(* ===== verification/ContextPolicy.v ===== *)
(** * Context strategy policies and context estimates

    [ts/packages/brain-island/src/context-strategy.ts] and [context-estimate.ts]:
    reading a policy out of an arbitrary value, with diagnostics, preparing the
    role assembly, and estimating prompt tokens.  The diagnostics array the
    functions push to is threaded through them.  Numbers come as the text
    [JSON.stringify] gives them; the product with 1.33 is the IEEE double one,
    rounded to 53 bits. *)

From S2P Require Import Prelude JsString Json.
#[local] Open Scope Z_scope.

(** ** Data *)

Inductive ContextStrategyId :=
| recent_window | session_memory_augmented | rolling_summary_compaction
| roleplay_scene_aware_compaction.

Inductive ContextDebugVisibility := off | status | verbose.

#[global] Instance ContextStrategyId_eq_dec : EqDecision ContextStrategyId.
Proof. solve_decision. Defined.

Definition strategy_text (i : ContextStrategyId) : string :=
  match i with
  | recent_window => "recent_window"
  | session_memory_augmented => "session_memory_augmented"
  | rolling_summary_compaction => "rolling_summary_compaction"
  | roleplay_scene_aware_compaction => "roleplay_scene_aware_compaction"
  end.

Definition visibility_text (v : ContextDebugVisibility) : string :=
  match v with off => "off" | status => "status" | verbose => "verbose" end.

Inductive DescriptorStatus := active | planned.

Record ContextStrategyDescriptor := {
  descriptor_id : ContextStrategyId;
  label : string;
  description : string;
  descriptor_status : DescriptorStatus;
  supportsAutoCompaction : bool;
  modelFacingDebugDefault : bool
}.

Record ContextStrategyPolicy := {
  enabled : bool;
  strategyId : ContextStrategyId;
  autoCompactionEnabled : bool;
  compactAtPercent : Z;
  targetPercentAfterCompaction : Z;
  maxContextPercentForWake : Z;
  debugVisibility : ContextDebugVisibility;
  includeDebugEventsInModelContext : bool;
  strategyConfig : list (string * json)
}.

Inductive DiagnosticSeverity := error | warning.

Record ContextStrategyPolicyDiagnostic := {
  severity : DiagnosticSeverity;
  diagnostic_code : string;
  path : string;
  diagnostic_message : string
}.

Record ContextStrategyRoleAssemblyPreparation := {
  prepared_strategyId : ContextStrategyId;
  additionalInstructions : list string;
  diagnostics : list ContextStrategyPolicyDiagnostic
}.

Definition CONTEXT_STRATEGY_DESCRIPTORS : list ContextStrategyDescriptor :=
  [ {| descriptor_id := recent_window; label := "Recent Window";
       description := "Compatibility strategy that preserves the current wake assembly behavior.";
       descriptor_status := active; supportsAutoCompaction := false; modelFacingDebugDefault := false |};
    {| descriptor_id := session_memory_augmented; label := "Session Memory Augmented";
       description := "Uses Rust-selected session memory alongside the recent wake window.";
       descriptor_status := planned; supportsAutoCompaction := false; modelFacingDebugDefault := false |};
    {| descriptor_id := rolling_summary_compaction; label := "Rolling Summary Compaction";
       description := "Compacts long mid-turn model projections in Rust while preserving the durable transcript and continuation provenance.";
       descriptor_status := active; supportsAutoCompaction := true; modelFacingDebugDefault := false |};
    {| descriptor_id := roleplay_scene_aware_compaction; label := "Roleplay Scene-Aware Compaction";
       description := "Uses Crew's generic lifecycle with Roleplay-owned scene, voice, emotional-continuity, and lore-provenance preservation.";
       descriptor_status := active; supportsAutoCompaction := true; modelFacingDebugDefault := false |} ].

Definition defaultContextStrategyPolicy : ContextStrategyPolicy :=
  {| enabled := true; strategyId := recent_window; autoCompactionEnabled := false;
     compactAtPercent := 80; targetPercentAfterCompaction := 55; maxContextPercentForWake := 95;
     debugVisibility := status; includeDebugEventsInModelContext := false; strategyConfig := [] |}.

Record ContextStrategyCatalog := {
  schemaVersion : Z;
  defaultStrategyId : ContextStrategyId;
  policyDefaults : ContextStrategyPolicy;
  strategies : list ContextStrategyDescriptor;
  percentRange : Z * Z
}.

Definition contextStrategyCatalog : ContextStrategyCatalog :=
  {| schemaVersion := 1; defaultStrategyId := recent_window;
     policyDefaults := defaultContextStrategyPolicy; strategies := CONTEXT_STRATEGY_DESCRIPTORS;
     percentRange := (1, 100) |}.

Definition contextStrategyDescriptor (i : option string) : option ContextStrategyDescriptor :=
  List.find (λ d, bool_decide (Some (strategy_text (descriptor_id d)) = i)) CONTEXT_STRATEGY_DESCRIPTORS.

┄┄┄┄┄┄

> **WORK INSTRUCTION**
Copy out each line from the listing that contains the string "DescriptorStatus".

> **YOUR RESPONSE**
Inductive DescriptorStatus := active | planned.
  descriptor_status : DescriptorStatus;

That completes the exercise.